May 23 2005
The Research Institute for Environmental Management Technology (RIEMT) of the National Institute of Advanced Industrial Science and Technology (AIST), Japan, has developed direct gasification technology to obtain fuel gas derived from waste plastics.
Although many oil-production processes were developed over three decades, there are still technical and economic obstacles for a recycling process of waste plastics.
This development project of the small-scale module for waste-plastics conversion will provide an innovative method to promote the more economical way of feedstock recycling affording energy resources and chemicals.
Based on the process design by PDL, an experimental module with a horizontally placed moving-bed reactor for plastics decomposition (Fig. 1) was assembled and operated to examine optimum conditions for the effective formation of gaseous hydrocarbons. A mixture of gaseous hydrocarbons like methane and isobutane were obtained from polyethylene and polypropylene with 70 to 94 wt%. The effective gasification was achieved by the important features of this gasification module such as the steady heat transfer using a screw conveyor and sand mixing with plastics.

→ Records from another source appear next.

Definition differs_from_baseline : string := "local content differs from the synchronized baseline".
Definition pending_changes : string := "local file cannot be replaced while local changes are pending".
Definition folder_changed : string := "local folder changed while remote content was downloading".
Definition file_changed : string := "local file changed while remote content was downloading".
Definition no_common_baseline : string :=
  "local and remote files share a name without a synchronized content baseline".
Definition unverified : string := "local file could not be verified before downloading".
Definition both_differ : string := "local and remote content both differ from the synchronized baseline".

Section downloader.
Context `{U : Unicode, BL : Blake2b, A : AEAD, X : X25519, K : MLKEM, HK : Hkdf, SH : Sha256, CS : ChunkSize}.
Variable d : Downloader.
Notation m := (dl_mount d).

(** ** Paths *)

Definition relative (remotePath : string) : string :=
  if decide (dl_remotePath d ≠ "" ∧ dl_remotePath d ≠ "/") then trim_prefix (dl_remotePath d +:+ "/") remotePath
  else remotePath.
Definition toLocalPath (remotePath : string) : string := path_Join (dl_syncDir d) (relative remotePath).
Definition localPathWithin (w : World) (remotePath : string) : option string :=
  let p := toLocalPath remotePath in
  if safeSyncPath (wd_fs w) (dl_syncDir d) p then Some p else None.
Definition LocalPath := localPathWithin.
Definition pathToRemote (localPath : string) : string :=
  match filepath_Rel (dl_syncDir d) localPath with
  | None => path_Base localPath
  | Some rel =>
      if decide (rel = ".") then dl_remotePath d
      else if decide (dl_remotePath d = "" ∨ dl_remotePath d = "/") then rel
      else dl_remotePath d +:+ "/" +:+ rel
  end.
(* ===== verification/Daemon.v ===== *)
(** * The mount daemons

    [internal/mount/daemon]: the requests of the command line ([ipc_server.go]),
    the gate that keeps changes out of a shutdown, the activity ring, and what the
    daemon of a virtual mount ([daemon.go]) and the one of a sync folder
    ([sync_daemon.go]) do for [retry], [resolve], [files], [conflicts] and
    [status]. *)
From S2P Require Import Prelude GoLib GoFmt Table ApiErrors Crypto Hybrid Names CacheDB CacheStore CacheEvict.
From S2P Require Import FileTypes LocalFs VfsNode VfsContent Writeback VfsTree Watcher Poller Downloader.
Local Open Scope Z_scope.

(** ** Activity *)

(** A record for every transfer, the last hundred of them. *)
Record ActivityEvent : Type := mkActivityEvent {
  ae_Path : string; ae_Direction : string; ae_Bytes : Z; ae_Timestamp : Z; ae_Error : string }.
Definition no_event : ActivityEvent := mkActivityEvent "" "" 0 0 "".

Definition activityRingSize : nat := 100.

(** The array, the next place to write, how many are in use. *)
Record activityRing : Type := mkRing { ar_buf : list ActivityEvent; ar_next : nat; ar_count : nat }.
Definition empty_ring : activityRing := mkRing (replicate activityRingSize no_event) 0 0.

Definition ring_add (ev : ActivityEvent) (r : activityRing) : activityRing :=
  mkRing (<[ar_next r := ev]> (ar_buf r)) ((ar_next r + 1) mod activityRingSize)
    (if decide (ar_count r < activityRingSize)%nat then ar_count r + 1 else ar_count r).

(** Newest first; Go's [%] truncates, hence the second one. *)
Definition ring_index (next i : nat) : Z :=
  Z.rem (Z.rem (Z.of_nat next - 1 - Z.of_nat i) (Z.of_nat activityRingSize) + Z.of_nat activityRingSize) (Z.of_nat activityRingSize).
Definition snapshot (r : activityRing) : list ActivityEvent :=
  (λ i, default no_event (ar_buf r !! Z.to_nat (ring_index (ar_next r) i))) <$> seq 0 (ar_count r).

(** ** The gate *)

Record mutationGate : Type := mkGate { g_closed : bool; g_wg : nat }.
Definition open_gate : mutationGate := mkGate false 0.
Definition gate_begin (g : mutationGate) : bool * mutationGate :=
  if g_closed g then (false, g) else (true, mkGate false (g_wg g + 1)).
Definition gate_end (g : mutationGate) : mutationGate := mkGate (g_closed g) (g_wg g - 1).
Definition gate_close (g : mutationGate) : mutationGate := mkGate true (g_wg g).
(** [run] calls its function under the gate's lock. *)
Definition gate_run {S} (fn : S → S) (g : mutationGate) (s : S) : bool * S :=
  if g_closed g then (false, s) else (true, fn s).
(* ===== verification/ApiClient.v ===== *)
(** * The HTTP client

    [internal/api/client.go]: the requests the client sends and how it reads the
    answers, the retries, the guard that cuts a transfer that stands still,
    uploads in one body, downloads to memory and to a file, and the probe of the
    attestation.  The transport, the clock's waits and the JSON decoders are
    arguments. *)
From S2P Require Import Prelude GoLib GoFmt ApiErrors Crypto FileCrypt Names CacheDB CacheStore LocalFs VfsNode VfsContent Writeback TeePin VerifyDownload.
Local Open Scope Z_scope.

(** ** The stall guard *)

Definition TransferStallTimeout : Z := 2 * minute.

(** What the guard of a transfer sees: a read that starts, one that failed or
    reached the end, time that passes, the end of the request. *)
Inductive guard_event : Type := Arm | Pause | Elapse (d : Z) | Stop.

(** [timer] is the time left while it runs. *)
Record stallGuard : Type := mkStallGuard { sg_timer : option Z; sg_fired : bool; sg_done : bool }.
Definition newStallGuard : stallGuard := mkStallGuard None false false.

Definition trip (g : stallGuard) : stallGuard :=
  if sg_done g then g else mkStallGuard (sg_timer g) true (sg_done g).
Definition arm (g : stallGuard) : stallGuard :=
  if sg_done g then g else mkStallGuard (Some TransferStallTimeout) (sg_fired g) (sg_done g).
Definition pause (g : stallGuard) : stallGuard := mkStallGuard None (sg_fired g) (sg_done g).
Definition stop (g : stallGuard) : stallGuard := mkStallGuard None (sg_fired g) true.

(** The timer of the runtime: it fires once when its time is up. *)
Definition elapse (d : Z) (g : stallGuard) : stallGuard :=
  match sg_timer g with
  | Some rest =>
      if decide (rest ≤ d) then trip (mkStallGuard None (sg_fired g) (sg_done g))
      else mkStallGuard (Some (rest - d)) (sg_fired g) (sg_done g)
  | None => g
  end.

Definition guard_step (g : stallGuard) (e : guard_event) : stallGuard :=
  match e with Arm => arm g | Pause => pause g | Elapse d => elapse d g | Stop => stop g end.
Definition tripped (events : list guard_event) : bool :=
  sg_fired (foldl guard_step newStallGuard events).

Definition classify (events : list guard_event) (err : error) : error :=
  if tripped events then
    ErrRequest KindTransient 0 0 (ErrText "transfer stalled: no bytes moved for 2m0s")
  else err.

(** ** Requests and answers *)

Definition ResponseSizeLimit : Z := 10 * 1024 * 1024.
Definition MaxInMemoryDownloadSize : Z := 600 * 1024 * 1024.
Definition DownloadBufferSize : nat := 32 * 1024.

(** The body of a request: bytes, or a multipart form of fields and a file part. *)
Inductive payload : Type :=
| RawBody (body : source)
| FormBody (fields : gmap string string) (file : option bytes).

Record request : Type := mkRequest {
  rq_Method : string; rq_URL : string; rq_Header : gmap string string; rq_Body : payload; rq_ContentLength : Z }.

(** An answer; the header [Retry-After] as [strconv.Atoi] reads it. *)
Record http_response : Type := mkHttpResponse {
  h_StatusCode : Z; h_RetryAfter : option Z; h_ContentType : string; h_CliMetadata : string;
  h_ContentLength : Z; h_Body : source }.

(** One exchange, with what its guard saw until the body was read. *)
Record exchange : Type := mkExchange { x_events : list guard_event; x_result : result error http_response }.

(** What a client works with.  [cl_after] is the [select] on a timer and the
    context: the context's error when it ends first. *)
Record Client (W : Type) : Type := mkClient {
  cl_endpoint : string; cl_apiKey : string; cl_Version : string; cl_Language : string;
  cl_waitOutScanBudget : bool; cl_parkScanBudget : bool;
  cl_url_error : string → option error;
  cl_Do : request → W → exchange * W;
  cl_after : Z → W → option error * W;
  cl_ctxErr : W → option error;
  cl_condense : bytes → string;   (** the text of an answer that is not JSON *)
  cl_json_CLIRequest : string → gmap string string → result error bytes;
  cl_json_Response : bytes → result error Response;
  cl_json_DownloadPayload : bytes → option DownloadResult;
  cl_json_rename : bytes → string → string → option bytes;
  cl_json_failure : bytes → option (string * string);
  cl_json_Attestation : bytes → result error (TeeAttestationResponse * bool * Z) }.
Arguments mkClient {W}.
Arguments cl_endpoint {W}.
Arguments cl_apiKey {W}.
Arguments cl_Version {W}.
Arguments cl_Language {W}.
Arguments cl_waitOutScanBudget {W}.
Arguments cl_parkScanBudget {W}.
Arguments cl_url_error {W}.
Arguments cl_Do {W}.
Arguments cl_after {W}.
Arguments cl_ctxErr {W}.
Arguments cl_condense {W}.
Arguments cl_json_CLIRequest {W}.
Arguments cl_json_Response {W}.
Arguments cl_json_DownloadPayload {W}.
Arguments cl_json_rename {W}.
Arguments cl_json_failure {W}.
Arguments cl_json_Attestation {W}.

(** The file system in the state around the client. *)
Class HasFs (W : Type) : Type := { get_fs : W → LocalFs; set_fs : LocalFs → W → W }.
Class HasFsLaws {W} (HF : HasFs W) : Prop := { get_set_fs fs w : get_fs (set_fs fs w) = fs }.
#[export] Instance World_fs : HasFs World := { get_fs := wd_fs; set_fs fs w := w <| wd_fs := fs |> }.
#[export] Instance World_fs_laws : HasFsLaws World_fs.
Proof. done. Qed.

(** [io.ReadAll] of an [io.LimitReader]: a reader cut at its limit ends there. *)
Definition ReadAll_limit (n : Z) (body : source) : result error bytes :=
  if decide (Z.of_nat (length (remaining body)) < n) then
    match read_error body with Some e => Err e | None => Ok (remaining body) end
  else Ok (take (Z.to_nat n) (remaining body)).

Definition statusErrorOf (resp : http_response) (err : error) : error :=
  statusError (h_StatusCode resp) (h_RetryAfter resp) err.

(** The names of an upload on the wire and of the stored file. *)
Definition uploadWireName `{Unicode} (name : string) : string :=
  match reverse (split_on "."%char name) with
  | ext :: (_ :: _) as front =>
      if decide (join_with "." (reverse front) = "") then "f" else "f" ^^ strings_ToLower ("." ^^ ext)
  | _ => "f"
  end.
Definition joinRemotePath (dir name : string) : string :=
  let trimmed := trim_right slash dir in
  if decide (trimmed = "") then "/" ^^ name else trimmed ^^ "/" ^^ name.

(** [NewUploadIdempotencyKey]: the random bytes, [None] when none could be read. *)
Definition NewUploadIdempotencyKey (random : option bytes) (now : Z) : string :=
  match random with
  | None => "ul-" ^^ fmt_d now
  | Some b =>
      let set i mask bits l := alter (λ x, byte_of_Z (Z.lor (Z.land (Z_of_byte x) mask) bits)) i l in
      let b := set 8%nat 63 128 (set 6%nat 15 64 b) in
      let part i j := hex_encode (take (j - i) (drop i b)) in
      part 0%nat 4%nat ^^ "-" ^^ part 4%nat 6%nat ^^ "-" ^^ part 6%nat 8%nat ^^ "-" ^^ part 8%nat 10%nat
        ^^ "-" ^^ part 10%nat 16%nat
  end.
(* ===== verification/ChunkedUpload.v ===== *)
(** * Uploads in chunks

    [internal/api/upload_chunked.go] and [Upload] of [internal/api/client.go]: a
    file too large for one request goes up in chunks over an upload session, and
    a last request asks the server to put it together; that request is repeated
    while the server scans the file.  The session's transport, its cookies and
    the clock are arguments. *)
From S2P Require Import Prelude GoLib GoFmt ApiErrors Crypto FileCrypt Names CacheStore LocalFs Writeback ApiClient.
Local Open Scope Z_scope.

(** A session: its token, and the cookie jar of its client. *)
Record webUploadSession : Type := mkUploadSession { us_jar : nat; us_csrf : string }.

Definition chunkUploadRetries : nat := 3.
Definition scanPendingMaxWait : Z := 15 * minute.
Definition scanPendingDefaultWait : Z := 2 * second.
Definition scanBudgetMaxWaits : nat := 2.
Definition uploadSingleBodyMaxBytes : Z := 90 * 1024 * 1024.
Definition uploadChunkSize : Z := 16 * 1024 * 1024.

Record webUploadResult : Type := mkUploadResult {
  wr_Success : bool; wr_Error : string; wr_ErrorCode : string; wr_NodeID : string; wr_ETag : string;
  wr_Storage : Z * Z * string; wr_RetryAfterMs : Z }.

(** What the upload session adds to a client, and the two sizes, which are
    variables of the package. *)
Record Uploads (W : Type) : Type := mkUploads {
  ch_session_Do : webUploadSession → request → W → exchange * W;
  ch_now : W → Z;
  ch_random : W → option bytes;
  ch_json_session : bytes → option (bool * string);
  ch_json_result : bytes → option webUploadResult;
  ch_json_receipt : string → string → Z → webUploadResult → option string → result error bytes;
  ch_form_length : gmap string string → option bytes → Z;
  ch_maxBytes : Z; ch_chunkSize : Z }.
Arguments mkUploads {W}.
Arguments ch_session_Do {W}.
Arguments ch_now {W}.
Arguments ch_random {W}.
Arguments ch_json_session {W}.
Arguments ch_json_result {W}.
Arguments ch_json_receipt {W}.
Arguments ch_form_length {W}.
Arguments ch_maxBytes {W}.
Arguments ch_chunkSize {W}.

(** The session a client keeps, the number of cookie jars it has made, and the
    world around it. *)
Record ClientState (W : Type) : Type := mkClientState {
  cs_session : option webUploadSession; cs_jars : nat; cs_world : W }.
Arguments mkClientState {W}.
Arguments cs_session {W}.
Arguments cs_jars {W}.
Arguments cs_world {W}.

(** ** Which errors are waited for *)

Definition scannerShedWait (err : error) : option Z :=
  if decide (errors_As asAPIError err = Some "scanner_busy") then
    let wait := RetryAfterHint err in
    Some (if decide (0 < wait) then wait else scanPendingDefaultWait)
  else None.

Definition scanPendingWait (resp : http_response) (result : webUploadResult) : Z :=
  if decide (0 < wr_RetryAfterMs result) then wrap64 (wr_RetryAfterMs result * millisecond)
  else
    let wait := retryAfterHeader (h_RetryAfter resp) in
    if decide (0 < wait) then wait else scanPendingDefaultWait.

Definition permanentUploadCodes (code : string) : bool := bool_decide (code = "duplicate").
Definition uploadRejectionKind (status : Z) (errorCode : string) : ErrorKind :=
  if decide (status ≠ StatusOK) then classifyStatus status
  else if permanentUploadCodes errorCode then KindPermanent else KindTransient.

Definition bodyRejection (err : error) : bool :=
  match errors_As asRequestError err with
  | Some r => bool_decide (re_StatusCode r = StatusOK)
  | None => false
  end.

(** The wait before attempt [attempt + 2], [None] when the error is final. *)
Definition upload_wait (attempt : nat) (err : error) : option Z :=
  match scannerShedWait err, ScanBudgetWait err with
  | Some _, _ | _, Some _ => None
  | None, None =>
      if IsRateLimited err then Some (RateLimitDelay (Z.of_nat attempt) (RetryAfterHint err))
      else if bodyRejection err then None
      else if IsTransient err || transportRetryable err then retryDelays !! Nat.min attempt (length retryDelays - 1)
      else None
  end.

Definition same_name_message : string :=
  "a file with that name already exists, and --force cannot create a same-name copy for files this large. Re-run without --force to store this upload as a new version, or rename the file first.".
Definition duplicateUnderForce (err : error) (options : gmap string string) : error :=
  if decide (opt "force" options ≠ "true") then err
  else if decide (errors_As asAPIError err ≠ Some "duplicate") then err
  else
    let replaced := ErrAPI "duplicate" same_name_message in
    match errors_As asRequestError err with
    | Some r => ErrRequest (re_Kind r) (re_StatusCode r) (re_RetryAfter r) replaced
    | None => replaced
    end.

(** The form fields the options of an upload become. *)
Definition webUploadFields : list (string * string) :=
  [("sealed_key", "e2ee_sealed_key"); ("encryption_meta", "e2ee_encryption_meta");
   ("tee_sealed_key", "e2ee_tee_sealed_key"); ("plaintext_hmac", "e2ee_plaintext_hmac");
   ("e2ee_display_name", "e2ee_display_name"); ("e2ee_path_token", "e2ee_path_token");
   ("path_tokens", "path_tokens"); ("path_tokens_legacy", "path_tokens_legacy");
   ("signature_ed25519", "signature_ed25519"); ("signature_mldsa", "signature_mldsa");
   ("signing_pk_ed25519", "signing_pk_ed25519"); ("signing_pk_mldsa", "signing_pk_mldsa");
   ("source_mtime", "source_mtime"); ("captured_at", "captured_at");
   ("upload_idempotency_key", "upload_idempotency_key")].

(** The option goes into its field unless it is empty. *)
Definition put_field (options : gmap string string) (fields : gmap string string) (f : string * string)
    : gmap string string :=
  if decide (opt f.1 options ≠ "") then <[f.2 := opt f.1 options]> fields else fields.

Definition UploadIsChunked (maxBytes size : Z) : bool := bool_decide (maxBytes < size).

(** [newChunkSessionID] from the random bytes. *)
Definition newChunkSessionID (random : option bytes) : result error string :=
  match random with
  | Some b => Ok ("cli-" ^^ hex_encode b)
  | None => Err (ErrText "failed to mint chunk upload id")
  end.

Record uploadChunkRequest : Type := mkChunkRequest {
  pt_remotePath : string; pt_chunkID : string; pt_index : Z; pt_totalChunks : Z; pt_offset : Z; pt_length : Z;
  pt_totalSize : Z; pt_options : gmap string string }.

Section chunked.
Context `{U : Unicode} {W : Type} `{HF : !HasFs W}.
Variable c : Client W.
Variable h : Uploads W.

The mixed gas here obtained has the much higher economical value than heavy-oil substitutes, the major product by the conventional process of feedstock recycling, and many applications are expected in the various scenes of the living life and business. For example, fuel gas can be applied to feed a small cogeneration generation with a gas engine in the factories of plastics industry suffering from plastics wastes.
The researchers in this project have the next plan of constructing a demonstration plant and other new-type reactor for the precise control of the gas compositions.